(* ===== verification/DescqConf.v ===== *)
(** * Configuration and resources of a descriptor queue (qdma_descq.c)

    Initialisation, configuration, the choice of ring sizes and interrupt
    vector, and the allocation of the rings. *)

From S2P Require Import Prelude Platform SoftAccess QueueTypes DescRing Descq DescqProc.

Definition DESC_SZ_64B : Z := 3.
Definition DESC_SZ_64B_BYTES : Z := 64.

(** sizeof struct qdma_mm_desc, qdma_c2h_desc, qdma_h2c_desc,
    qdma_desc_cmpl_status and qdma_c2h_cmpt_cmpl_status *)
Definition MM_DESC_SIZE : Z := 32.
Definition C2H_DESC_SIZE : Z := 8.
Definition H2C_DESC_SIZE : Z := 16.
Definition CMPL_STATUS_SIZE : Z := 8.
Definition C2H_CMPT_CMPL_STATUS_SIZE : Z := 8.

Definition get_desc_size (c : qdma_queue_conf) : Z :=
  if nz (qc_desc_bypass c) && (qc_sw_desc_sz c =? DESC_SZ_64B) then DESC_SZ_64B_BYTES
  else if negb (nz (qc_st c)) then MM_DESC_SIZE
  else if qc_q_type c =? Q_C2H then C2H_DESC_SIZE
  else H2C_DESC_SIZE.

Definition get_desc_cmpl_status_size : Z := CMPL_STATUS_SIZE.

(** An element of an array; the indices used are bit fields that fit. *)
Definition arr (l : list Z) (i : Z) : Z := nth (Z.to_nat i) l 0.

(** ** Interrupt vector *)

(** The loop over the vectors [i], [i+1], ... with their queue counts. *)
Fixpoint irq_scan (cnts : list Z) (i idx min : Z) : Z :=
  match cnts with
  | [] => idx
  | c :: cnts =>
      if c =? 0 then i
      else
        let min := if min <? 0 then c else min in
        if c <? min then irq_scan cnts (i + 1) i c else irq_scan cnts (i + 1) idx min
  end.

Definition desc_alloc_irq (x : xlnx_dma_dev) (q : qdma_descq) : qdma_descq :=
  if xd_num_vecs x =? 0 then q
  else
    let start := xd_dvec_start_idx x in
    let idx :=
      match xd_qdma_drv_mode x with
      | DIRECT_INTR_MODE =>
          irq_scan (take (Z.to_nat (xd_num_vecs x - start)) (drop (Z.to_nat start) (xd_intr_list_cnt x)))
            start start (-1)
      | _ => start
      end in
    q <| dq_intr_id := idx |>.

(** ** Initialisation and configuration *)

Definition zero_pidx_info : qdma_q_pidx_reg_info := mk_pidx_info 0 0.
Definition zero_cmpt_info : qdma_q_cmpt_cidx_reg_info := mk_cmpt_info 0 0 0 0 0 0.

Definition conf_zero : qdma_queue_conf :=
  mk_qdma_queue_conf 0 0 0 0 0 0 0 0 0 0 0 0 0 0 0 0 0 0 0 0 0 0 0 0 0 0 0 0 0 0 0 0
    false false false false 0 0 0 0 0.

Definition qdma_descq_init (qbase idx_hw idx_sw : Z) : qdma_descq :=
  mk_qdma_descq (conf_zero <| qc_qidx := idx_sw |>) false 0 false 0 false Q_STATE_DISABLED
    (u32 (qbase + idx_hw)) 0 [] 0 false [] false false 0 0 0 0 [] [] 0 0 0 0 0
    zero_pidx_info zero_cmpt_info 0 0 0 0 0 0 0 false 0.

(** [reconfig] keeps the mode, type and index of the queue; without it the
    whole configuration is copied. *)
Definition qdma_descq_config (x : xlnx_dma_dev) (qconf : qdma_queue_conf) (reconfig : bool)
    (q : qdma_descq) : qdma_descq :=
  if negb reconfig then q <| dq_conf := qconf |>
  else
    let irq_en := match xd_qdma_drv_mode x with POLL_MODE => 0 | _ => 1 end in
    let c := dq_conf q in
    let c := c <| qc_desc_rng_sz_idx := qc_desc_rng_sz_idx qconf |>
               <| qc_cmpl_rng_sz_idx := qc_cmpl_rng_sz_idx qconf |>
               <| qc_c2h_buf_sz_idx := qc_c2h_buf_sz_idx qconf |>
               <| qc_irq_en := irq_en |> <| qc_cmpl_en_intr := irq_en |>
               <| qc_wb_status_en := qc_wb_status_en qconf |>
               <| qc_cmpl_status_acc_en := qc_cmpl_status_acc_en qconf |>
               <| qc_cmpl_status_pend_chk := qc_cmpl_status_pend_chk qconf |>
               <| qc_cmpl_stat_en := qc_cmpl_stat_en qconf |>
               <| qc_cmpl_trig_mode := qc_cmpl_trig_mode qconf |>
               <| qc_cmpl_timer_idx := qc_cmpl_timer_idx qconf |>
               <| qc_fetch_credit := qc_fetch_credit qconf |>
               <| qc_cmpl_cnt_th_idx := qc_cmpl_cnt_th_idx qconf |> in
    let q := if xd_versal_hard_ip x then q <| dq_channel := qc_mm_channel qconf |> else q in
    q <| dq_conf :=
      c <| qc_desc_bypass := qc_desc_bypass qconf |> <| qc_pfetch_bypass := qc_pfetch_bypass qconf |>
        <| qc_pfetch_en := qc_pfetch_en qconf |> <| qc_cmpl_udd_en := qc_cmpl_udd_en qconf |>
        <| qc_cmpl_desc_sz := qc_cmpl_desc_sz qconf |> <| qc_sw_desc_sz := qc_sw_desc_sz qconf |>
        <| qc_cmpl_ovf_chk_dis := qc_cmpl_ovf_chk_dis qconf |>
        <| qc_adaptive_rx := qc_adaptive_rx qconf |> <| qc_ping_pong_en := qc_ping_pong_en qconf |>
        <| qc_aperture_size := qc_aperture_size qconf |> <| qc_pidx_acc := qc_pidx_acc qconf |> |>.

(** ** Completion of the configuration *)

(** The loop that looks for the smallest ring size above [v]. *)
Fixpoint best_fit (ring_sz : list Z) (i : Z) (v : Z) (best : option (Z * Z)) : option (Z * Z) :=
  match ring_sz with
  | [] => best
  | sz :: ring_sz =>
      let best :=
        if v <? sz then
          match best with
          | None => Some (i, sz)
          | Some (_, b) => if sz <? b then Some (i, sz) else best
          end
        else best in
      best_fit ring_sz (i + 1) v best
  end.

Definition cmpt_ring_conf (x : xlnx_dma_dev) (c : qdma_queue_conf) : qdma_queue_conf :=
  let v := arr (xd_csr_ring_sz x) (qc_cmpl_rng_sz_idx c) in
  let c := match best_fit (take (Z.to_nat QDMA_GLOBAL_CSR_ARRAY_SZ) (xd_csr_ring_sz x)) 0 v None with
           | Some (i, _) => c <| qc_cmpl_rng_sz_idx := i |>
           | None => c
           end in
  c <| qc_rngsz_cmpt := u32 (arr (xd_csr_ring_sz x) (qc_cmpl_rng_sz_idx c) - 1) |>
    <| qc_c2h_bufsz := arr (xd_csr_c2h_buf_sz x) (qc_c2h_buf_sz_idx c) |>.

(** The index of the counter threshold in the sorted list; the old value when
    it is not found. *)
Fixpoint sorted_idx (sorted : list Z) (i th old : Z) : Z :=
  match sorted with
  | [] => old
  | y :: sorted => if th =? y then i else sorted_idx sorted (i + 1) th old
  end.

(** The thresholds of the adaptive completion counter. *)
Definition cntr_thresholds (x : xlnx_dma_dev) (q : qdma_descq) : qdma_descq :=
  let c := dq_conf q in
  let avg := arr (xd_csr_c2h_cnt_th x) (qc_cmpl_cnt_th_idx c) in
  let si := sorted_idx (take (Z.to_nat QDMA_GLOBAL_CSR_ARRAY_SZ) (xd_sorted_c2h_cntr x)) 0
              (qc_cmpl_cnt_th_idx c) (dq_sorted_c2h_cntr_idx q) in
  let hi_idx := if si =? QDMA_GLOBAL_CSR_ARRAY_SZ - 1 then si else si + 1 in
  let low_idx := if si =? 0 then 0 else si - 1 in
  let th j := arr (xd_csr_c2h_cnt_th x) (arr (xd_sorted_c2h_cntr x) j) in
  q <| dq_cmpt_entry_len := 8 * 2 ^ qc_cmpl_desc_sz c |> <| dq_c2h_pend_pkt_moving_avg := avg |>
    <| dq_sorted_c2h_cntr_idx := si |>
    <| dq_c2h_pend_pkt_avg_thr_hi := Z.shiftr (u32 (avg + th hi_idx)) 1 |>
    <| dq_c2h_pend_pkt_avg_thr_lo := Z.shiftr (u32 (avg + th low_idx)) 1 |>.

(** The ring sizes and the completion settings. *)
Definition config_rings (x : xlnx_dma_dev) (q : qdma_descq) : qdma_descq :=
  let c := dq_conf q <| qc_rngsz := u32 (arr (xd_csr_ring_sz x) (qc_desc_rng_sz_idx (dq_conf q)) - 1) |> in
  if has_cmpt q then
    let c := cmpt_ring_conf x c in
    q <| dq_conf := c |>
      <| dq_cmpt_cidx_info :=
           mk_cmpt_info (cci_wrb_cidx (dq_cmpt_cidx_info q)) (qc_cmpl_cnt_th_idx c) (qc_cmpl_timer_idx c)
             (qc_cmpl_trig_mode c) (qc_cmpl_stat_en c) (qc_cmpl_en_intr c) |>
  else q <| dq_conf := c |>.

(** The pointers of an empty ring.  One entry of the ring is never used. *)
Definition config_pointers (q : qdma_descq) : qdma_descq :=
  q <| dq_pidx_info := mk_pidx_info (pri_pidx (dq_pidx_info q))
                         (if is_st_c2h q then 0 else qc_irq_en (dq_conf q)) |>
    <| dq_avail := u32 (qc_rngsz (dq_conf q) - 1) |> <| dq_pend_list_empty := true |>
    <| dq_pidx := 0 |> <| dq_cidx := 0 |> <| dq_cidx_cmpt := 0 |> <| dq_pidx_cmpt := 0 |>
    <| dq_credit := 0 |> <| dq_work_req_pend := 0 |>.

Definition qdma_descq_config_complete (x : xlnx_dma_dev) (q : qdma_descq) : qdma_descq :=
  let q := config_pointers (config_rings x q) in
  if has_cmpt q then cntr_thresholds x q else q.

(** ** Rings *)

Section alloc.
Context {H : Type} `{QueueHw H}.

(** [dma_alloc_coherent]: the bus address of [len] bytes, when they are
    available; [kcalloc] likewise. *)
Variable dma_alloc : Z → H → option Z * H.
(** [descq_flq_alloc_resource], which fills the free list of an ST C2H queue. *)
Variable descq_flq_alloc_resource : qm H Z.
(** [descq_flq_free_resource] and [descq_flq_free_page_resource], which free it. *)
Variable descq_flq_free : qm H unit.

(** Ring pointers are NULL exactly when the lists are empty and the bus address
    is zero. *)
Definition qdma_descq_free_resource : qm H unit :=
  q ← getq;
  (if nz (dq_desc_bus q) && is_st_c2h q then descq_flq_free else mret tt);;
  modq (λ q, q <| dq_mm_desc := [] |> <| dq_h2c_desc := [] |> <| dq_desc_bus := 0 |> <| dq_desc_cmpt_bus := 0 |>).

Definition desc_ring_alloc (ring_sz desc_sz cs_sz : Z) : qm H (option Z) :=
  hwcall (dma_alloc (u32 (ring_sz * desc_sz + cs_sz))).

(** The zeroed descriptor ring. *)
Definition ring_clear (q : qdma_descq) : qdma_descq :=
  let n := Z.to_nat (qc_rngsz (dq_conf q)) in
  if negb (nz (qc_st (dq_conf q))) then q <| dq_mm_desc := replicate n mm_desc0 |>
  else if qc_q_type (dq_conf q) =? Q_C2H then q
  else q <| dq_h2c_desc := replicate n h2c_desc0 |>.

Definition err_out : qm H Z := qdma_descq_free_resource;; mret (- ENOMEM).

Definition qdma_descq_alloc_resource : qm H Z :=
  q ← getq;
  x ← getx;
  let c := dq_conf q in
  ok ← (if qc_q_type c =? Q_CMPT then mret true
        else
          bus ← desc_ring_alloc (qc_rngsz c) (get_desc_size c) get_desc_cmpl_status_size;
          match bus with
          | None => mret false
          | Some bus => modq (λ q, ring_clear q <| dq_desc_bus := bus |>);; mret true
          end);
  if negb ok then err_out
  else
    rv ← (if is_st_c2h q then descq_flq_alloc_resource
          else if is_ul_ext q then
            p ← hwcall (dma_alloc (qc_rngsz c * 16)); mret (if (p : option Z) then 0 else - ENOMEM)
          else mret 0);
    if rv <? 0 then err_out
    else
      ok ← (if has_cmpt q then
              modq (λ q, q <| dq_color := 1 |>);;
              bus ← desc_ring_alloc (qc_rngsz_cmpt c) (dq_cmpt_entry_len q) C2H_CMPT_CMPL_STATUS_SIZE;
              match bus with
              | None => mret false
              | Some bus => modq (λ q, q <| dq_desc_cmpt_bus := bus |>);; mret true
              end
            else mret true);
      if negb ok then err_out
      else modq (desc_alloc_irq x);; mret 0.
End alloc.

THE PROBLEM ▸
Copy out precisely the lines from the line with "Variable descq_flq_free : qm H unit." to the line with "Definition ring_clear (q" in the material above, including those two lines and omitting all the rest.

ANSWER TO THE EXERCISE ▸
Variable descq_flq_free : qm H unit.

(** Ring pointers are NULL exactly when the lists are empty and the bus address
    is zero. *)
Definition qdma_descq_free_resource : qm H unit :=
  q ← getq;
  (if nz (dq_desc_bus q) && is_st_c2h q then descq_flq_free else mret tt);;
  modq (λ q, q <| dq_mm_desc := [] |> <| dq_h2c_desc := [] |> <| dq_desc_bus := 0 |> <| dq_desc_cmpt_bus := 0 |>).

Definition desc_ring_alloc (ring_sz desc_sz cs_sz : Z) : qm H (option Z) :=
  hwcall (dma_alloc (u32 (ring_sz * desc_sz + cs_sz))).

(** The zeroed descriptor ring. *)
Definition ring_clear (q : qdma_descq) : qdma_descq :=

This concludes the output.